Presented with strange weapons, powered black latex bodysuits and an image of a deformed looking individual, the group are forcefully transported into Tokyo’s domestic suburbs where they quickly realise their task is to hunt and kill a lethal alien creature.

Armed with a sizable budget, solid production values and a talented support cast – which includes Yuriko Yoshitaka (Tokyo Rhapsody), Kanata Hongo (K-20: Legend of the Mask), newcomer Natsuna Watanabe (From Me to You) and veteran actor Tomorowo Taguchi (Tetsuo, The Iron Man) – Gantz inherently comes with the expectation of its action sequences and visual effects to ascending to a Hollywood level of execution, and thankfully the film does manage to deliver for the most part, even with an overindulgence of violence and gore seemingly applied to appease fans of the 27 volume source material.

However, Sato’s deft handling of the script, penned by Yusuke Watanabe (Twentieth Century Boys), is where Gantztruly shines through, effectively fleshing out its characters with grounded backstories and a surprising amount of emotional depth, allowing his audience to invest themselves the plight, and fates, of its reluctant ensemble of alien hunters.

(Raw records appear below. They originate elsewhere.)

Lemma propagate_spec (base : nat → nat → Prop) i : ∀ reach, i <= length cond → matrix_ok w (length cond) reach →
  (∀ c t, t / 64 < w → i <= c → cell w reach c t ↔ ∃ d, rtc (edge cond) c d ∧ base d t) →
  (∀ c t, t / 64 < w → c < i → cell w reach c t ↔ base c t) →
  ∃ reach', foldM (propagate cond w) reach (rev (seq 0 i)) = Some reach' ∧ matrix_ok w (length cond) reach' ∧
    ∀ c t, t / 64 < w → cell w reach' c t ↔ ∃ d, rtc (edge cond) c d ∧ base d t.
Proof.
  induction i as [|i IH]; intros reach Hi Hm Hdone Htodo.
  - exists reach. split_and!; [done..|]. intros c t Ht. apply Hdone; [done|lia].
  - rewrite seq_S, rev_app_distr, Nat.add_0_l. cbn [rev app foldM].
    destruct (lookup_lt_is_Some_2 cond i) as [row Hrow]; [lia|].
    assert (propagate cond w reach i = foldM (λ reach s, union_component_rows reach w i s) reach row) as -> by (unfold propagate; by rewrite Hrow).
    destruct (union_all_spec w (length cond) i row reach Hm) as (r1 & -> & H1 & H2); [lia| |].
    { intros s Hs. destruct (Hup i s); [by exists row|lia]. }
    cbn [mbind option_bind]. apply IH; [lia|done| |].
    + intros c t Ht Hc. rewrite H2 by done. destruct (decide (c = i)) as [->|Hne].
      * rewrite Htodo by (done || lia). split.
        -- intros [Hb|(_ & s & Hs & Hcell)]; [by exists i|]. destruct (Hup i s) as [Hlt _]; [by exists row|].
           apply Hdone in Hcell as (d & Hd & Hb); [|done|lia]. exists d. split; [|done]. eapply rtc_l; [by exists row|done].
        -- intros (d & Hd & Hb). apply rtc_inv in Hd as [->|(s & Hs & Hd)]; [by left|]. right. split; [done|]. destruct (Hup i s Hs) as [Hlt _].
           destruct Hs as (row' & Hr & Hs). rewrite Hrow in Hr. injection Hr as <-. exists s. split; [done|]. apply Hdone; [done|lia|by exists d].
      * rewrite <- Hdone by (done || lia). split; [|by left]. intros [?|[? _]]; done.
    + intros c t Ht Hc. rewrite H2, Htodo by (done || lia). split; [|by left]. intros [?|[? _]]; [done|lia].
Qed.
End propagate.

(** Walks over components are walks over their nodes. *)
Lemma condensed_walk adj comp cond c d u v : targets_ok adj → length comp = length adj →
  (∀ u v c d, comp !! u = Some c → comp !! v = Some d → (c = d ↔ rtc (edge adj) u v ∧ rtc (edge adj) v u)) →
  (∀ c d, edge cond c d ↔ c ≠ d ∧ ∃ u v, edge adj u v ∧ comp !! u = Some c ∧ comp !! v = Some d) →
  comp !! u = Some c → comp !! v = Some d → rtc (edge cond) c d ↔ rtc (edge adj) u v.
Proof.
  intros Ht Hl Hs Hc Hu Hv. split.
  - intros Hr. revert u Hu. induction Hr as [c|c c' d Hcc _ IH]; intros u Hu; [by apply (Hs u v c c)|].
    apply Hc in Hcc as (_ & x & y & Hxy & Hx & Hy). etransitivity; [by apply (proj1 (Hs u x c c Hu Hx) eq_refl)|].
    eapply rtc_l; [done|]. by apply IH.
  - intros Hr. revert c Hu. induction Hr as [u|u u' v Huu _ IH]; intros c Hu.
    + rewrite Hu in Hv. injection Hv as ->. done.
    + destruct (lookup_lt_is_Some_2 comp u') as [c' Hu']; [rewrite Hl; by eapply Ht|]. specialize (IH Hv c' Hu').
      destruct (decide (c = c')) as [->|Hne]; [done|]. eapply rtc_l; [|done]. apply Hc. split; [done|]. by exists u, u'.
Qed.

(** ** The targets of a source *)

Lemma word_union_spec row source : length row = length source → words_ok row → words_ok source →
  length (or_words row source) = length row ∧ words_ok (or_words row source) ∧ ∀ t, row_bit (or_words row source) t ↔ row_bit row t ∨ row_bit source t.
Proof.
  revert source. induction row as [|x row IH]; intros [|y source] Hl Hr Hs; simplify_eq/=.
  - split_and!; [done..|]. intros t. unfold row_bit. naive_solver.
  - apply Forall_cons in Hr as [Hx Hr]. apply Forall_cons in Hs as [Hy Hs]. destruct (IH source Hl Hr Hs) as (H1 & H2 & _).
    split_and!; [by rewrite H1| |].
    + constructor; [|done]. apply lt_pow2_testbit. intros i Hi. rewrite N.lor_spec.
      by rewrite (proj1 (lt_pow2_testbit 64 _) Hx), (proj1 (lt_pow2_testbit 64 _) Hy).
    + assert (∀ row source i, length row = length source → or_words row source !! i =
        (x ← row !! i; y ← source !! i; Some (N.lor x y))) as Hor.
      { clear. induction row as [|x row IH]; intros [|y source] [|i] Hl; simplify_eq/=; [done..|by apply IH]. }
      intros t. unfold row_bit. rewrite (Hor (x :: row) (y :: source)) by (simpl; congruence).
      destruct ((x :: row) !! (t / 64)) as [a|] eqn:Ea, ((y :: source) !! (t / 64)) as [b|] eqn:Eb; cbn [mbind option_bind].
      * split.
        -- intros (word & [= <-] & Hb). rewrite N.lor_spec in Hb. apply orb_true_iff in Hb as [?|?]; [left; by exists a|right; by exists b].
        -- intros [(word & [= <-] & Hb)|(word & [= <-] & Hb)]; eexists; (split; [done|]); rewrite N.lor_spec, Hb; [done|apply orb_true_r].
      * apply lookup_lt_Some in Ea. apply lookup_ge_None in Eb. simpl in *. lia.
      * apply lookup_lt_Some in Eb. apply lookup_ge_None in Ea. simpl in *. lia.
      * naive_solver.
Qed.

Lemma source_words_spec A states w k comp reach source : matrix_ok w k reach →
  (∀ q, q ∈ initial A → ∃ c, comp !! (source * states + q) = Some c ∧ c < k) →
  ∃ row, source_words A states w comp reach source = Some row ∧ words_ok row ∧
    ∀ t, t / 64 < w → row_bit row t ↔ ∃ q c, q ∈ initial A ∧ comp !! (source * states + q) = Some c ∧ cell w reach c t.
Proof.
  intros [Hl Hw] Hq. unfold source_words.
  assert (∀ qs row, (∀ q, q ∈ qs → q ∈ initial A) → length row = w → words_ok row → ∃ row',
    foldM (λ row initial, component ← comp !! (source * states + initial);
      component_row ← slice reach (component * w) ((component + 1) * w); Some (or_words row component_row)) row qs = Some row' ∧ words_ok row' ∧
    ∀ t, t / 64 < w → row_bit row' t ↔ row_bit row t ∨ ∃ q c, q ∈ qs ∧ comp !! (source * states + q) = Some c ∧ cell w reach c t) as Hf.
  { induction qs as [|q qs IH]; intros row Hqs Hrl Hrw; cbn [foldM].
    - exists row. split_and!; [done..|]. intros t _. split; [by left|]. by intros [?|(q & c & ?%elem_of_nil & _)].
    - destruct (Hq q) as (c & Hc & Hck); [apply Hqs; by left|]. rewrite Hc. cbn [mbind option_bind]. rewrite (matrix_slice w k) by done.
      cbn [mbind option_bind]. assert (length row = length (take w (drop (c * w) reach))) as Hlen by (rewrite length_take, length_drop; nia).
      destruct (word_union_spec row (take w (drop (c * w) reach)) Hlen Hrw) as (H1 & H2 & H3); [by apply words_ok_row|].
      destruct (IH (or_words row (take w (drop (c * w) reach)))) as (row' & -> & H4 & H5); [intros q' ?; apply Hqs; by right|congruence|done|].
      exists row'. split_and!; [done..|]. intros t Ht. rewrite H5, H3, row_bit_slice by done. setoid_rewrite elem_of_cons. split.
      + intros [[?|?]|(q' & c' & ? & ? & ?)]; [by left|right; exists q, c; tauto|right; exists q', c'; tauto].
      + intros [?|(q' & c' & [->|?] & Hc' & ?)]; [by left; left| |right; by exists q', c']. rewrite Hc in Hc'. injection Hc' as ->. by left; right. }
  destruct (Hf (initial A) (replicate w 0%N)) as (row & -> & H1 & H2); [done|apply length_replicate| |].
  - apply Forall_replicate. done.
  - exists row. split_and!; [done..|]. intros t Ht. rewrite H2 by done. split; [|by right]. intros [(word & [-> _]%lookup_replicate & Hb)|?]; [|done].
    by rewrite N.bits_0 in Hb.
Qed.

Lemma take_while_spec n l : ascending Nat.compare l → ascending Nat.compare (take_while (λ x, x <? n) l) ∧
  ∀ x, x ∈ take_while (λ x, x <? n) l ↔ x ∈ l ∧ x < n.
Proof.
  induction 1 as [|x l Hl [IH1 IH2] Hx]; cbn [take_while].
  - split; [constructor|]. intros x. split; [by intros ?%elem_of_nil|by intros [? _]].
  - rewrite Forall_forall in Hx. destruct (Nat.ltb_spec x n) as [Hlt|Hge].
    + split.
      * constructor; [done|]. apply Forall_forall. intros y [Hy _]%IH2. by apply Hx.
      * intros y. rewrite !elem_of_cons, IH2. naive_solver.
    + split; [constructor|]. intros y. split; [by intros ?%elem_of_nil|]. intros [[->|Hy]%elem_of_cons Hyn]; [lia|].
      specialize (Hx y Hy). apply Nat.compare_lt_iff in Hx. lia.
Qed.

(** ** The product graph *)

Lemma push_pairs_spec arcs : ∀ l, (∀ p, p ∈ arcs → p.1 < length l) →
  ∃ l', foldM (λ adjacency arc, push_at adjacency arc.1 arc.2) l arcs = Some l' ∧ length l' = length l ∧
  ∀ j y, edge l' j y ↔ edge l j y ∨ (j, y) ∈ arcs.
Proof.
  induction arcs as [|[i x] arcs IH]; intros l Hl; cbn [foldM fst snd].
  - exists l. split_and!; [done..|]. intros j y. split; [by left|]. by intros [?|?%elem_of_nil].
  - destruct (push_at_spec l i x) as (l1 & -> & H1 & H2); [apply (Hl (i, x)); by left|]. cbn [mbind option_bind].
    destruct (IH l1) as (l2 & -> & H3 & H4); [intros p Hp; rewrite H1; apply Hl; by right|]. exists l2. split_and!; [done|lia|].
    intros j y. rewrite H4, H2, elem_of_cons. split; [intros [[?|[-> ->]]|?]|intros [?|[[= -> ->]|?]]]; tauto.
Qed.

Lemma build_adjacency_spec n arcs : (∀ p, p ∈ arcs → p.1 < n ∧ p.2 < n) →
  ∃ adj, build_adjacency n arcs = Some adj ∧ length adj = n ∧ targets_ok adj ∧ ∀ u v, edge adj u v ↔ (u, v) ∈ arcs.
Proof.
  intros Ha. unfold build_adjacency. destruct (push_pairs_spec arcs (replicate n [])) as (l & -> & H1 & H2).
  { intros p Hp. rewrite length_replicate. by apply Ha. }
  cbn [mbind option_bind]. rewrite length_replicate in H1. eexists. split; [done|].
  assert (∀ u v, edge (sort_dedup Nat.compare <$> l) u v ↔ (u, v) ∈ arcs) as He.
  { intros u v. rewrite edge_sorted, H2. split; [|by right]. by intros [(row & [-> _]%lookup_replicate & ?%elem_of_nil)|?]. }
  split_and!; [by rewrite length_fmap| |done]. intros u v Huv%He. rewrite length_fmap, H1. by apply (Ha (u, v)).
Qed.

Lemma div_ceil_spec n : n <= div_ceil n 64 * 64 ∧ div_ceil n 64 <= n.
Proof.
  unfold div_ceil. pose proof (Nat.div_mod_eq n 64). pose proof (Nat.mod_upper_bound n 64). destruct (Nat.eqb_spec (n mod 64) 0); lia.
Qed.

Gantz is a film rife with thematics, from the complex sibling like relationship between Kurono and Kato to touching on social issues dealing with mental health and class warfare, to its earnest science fiction credentials and frenetic action. Sato has woven a rich, darkly hued blockbuster infused with insight and temperament to deliver a surprisingly potent narrative mix; especially considering the film’s final survivors are far from those you’d expect to see continue on with the upcoming sequel, Gantz: Perfect Answer.